WHAT NEEDS TO BE DONE ▸ Reproduce verbatim the lines of the material below, starting at the line with "PyMuPDF's [Rect] class;" and ending at the line with "(** ** Python numbers *)", both inclusive; skip the rest.

=== Section Start ===

(** * research_summarizer: the PDF parser (app/services/pdf_parser.py)

    A shallow embedding of the figure-cropping and key-page selection code
    of [pdf_parser.py], and the properties of it that the specification
    states.

    Conventions of the embedding:
    - Python floats and the coordinates of PyMuPDF rectangles are exact
      rationals ([Q]); float literals such as [0.30] and [0.5] are the
      rationals they denote.
    - A Python [str] is a list of Unicode code points.
    - Code that logs, touches the document handle, renders or raises lives
      in the monad [M]: a trace of the effects performed so far together
      with either a returned value or a raised exception.
    - PyMuPDF ([fitz]) and the regular expression engine ([re]) are
      libraries outside the repository.  A page is the record of what the
      PyMuPDF calls made by the parser return for it; rectangles follow
      PyMuPDF's [Rect] class; the two regular expression tests are
      parameters of the development. *)

From Stdlib Require Import QArith Lqa ZArith Ascii String.
From stdpp Require Import base list sorting gmap sets.

Local Open Scope Q_scope.

(** ** Python numbers *)

Definition Qltb (a b : Q) : bool := negb (Qle_bool b a).
Definition Qgtb (a b : Q) : bool := Qltb b a.

(** [min(a, b)] and [max(a, b)]: the first argument is kept unless the
    second one is strictly better. *)
Definition py_min (a b : Q) : Q := if Qltb b a then b else a.
Definition py_max (a b : Q) : Q := if Qgtb b a then b else a.

(** ** Python strings *)

Definition char := N.
Definition str := list char.

(** [str.isspace] for one code point. *)
Definition isspace (c : char) : bool :=
  ((9 <=? c) && (c <=? 13) || (28 <=? c) && (c <=? 32)
   || (c =? 133) || (c =? 160) || (c =? 5760)
   || (8192 <=? c) && (c <=? 8202)
   || (c =? 8232) || (c =? 8233) || (c =? 8239) || (c =? 8287)
   || (c =? 12288))%N.

Fixpoint lstrip (s : str) : str :=
  match s with
  | c :: s' => if isspace c then lstrip s' else s
  | [] => []
  end.

Definition rstrip (s : str) : str := reverse (lstrip (reverse s)).

(** [s.strip()] *)
Definition strip (s : str) : str := rstrip (lstrip s).

(** [sep.join(parts)] *)
Fixpoint join (sep : str) (parts : list str) : str :=
  match parts with
  | [] => []
  | [p] => p
  | p :: ps => p ++ sep ++ join sep ps
  end.

(** The code points of an ASCII literal. *)
Fixpoint lit (s : string) : str :=
  match s with
  | EmptyString => []
  | String a s' => N_of_ascii a :: lit s'
  end.

(** ** PyMuPDF rectangles *)

Module fitz.

Record Rect := mkRect { x0 : Q; y0 : Q; x1 : Q; y1 : Q }.

Definition FZ_MIN_INF_RECT : Q := -2147483648.
Definition FZ_MAX_INF_RECT : Q := 2147483520.

(** [Rect.width] and [Rect.height]: [max(0, x1 - x0)], [max(0, y1 - y0)]. *)
Definition width (r : Rect) : Q := py_max 0 (x1 r - x0 r).
Definition height (r : Rect) : Q := py_max 0 (y1 r - y0 r).

(** [Rect.is_empty]: [x0 >= x1 or y0 >= y1]. *)
Definition is_empty (r : Rect) : bool :=
  Qle_bool (x1 r) (x0 r) || Qle_bool (y1 r) (y0 r).

Definition is_infinite (r : Rect) : bool :=
  Qeq_bool (x0 r) FZ_MIN_INF_RECT && Qeq_bool (y0 r) FZ_MIN_INF_RECT
  && Qeq_bool (x1 r) FZ_MAX_INF_RECT && Qeq_bool (y1 r) FZ_MAX_INF_RECT.

(** [bool(rect)]: false only for the rectangle whose coordinates are
    all zero. *)
Definition truth (r : Rect) : bool :=
  negb (Qeq_bool (x0 r) 0 && Qeq_bool (y0 r) 0
        && Qeq_bool (x1 r) 0 && Qeq_bool (y1 r) 0).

=== Section End ===

FINAL ANSWER ▸
      PyMuPDF's [Rect] class; the two regular expression tests are
      parameters of the development. *)

From Stdlib Require Import QArith Lqa ZArith Ascii String.
From stdpp Require Import base list sorting gmap sets.

Local Open Scope Q_scope.

(** ** Python numbers *)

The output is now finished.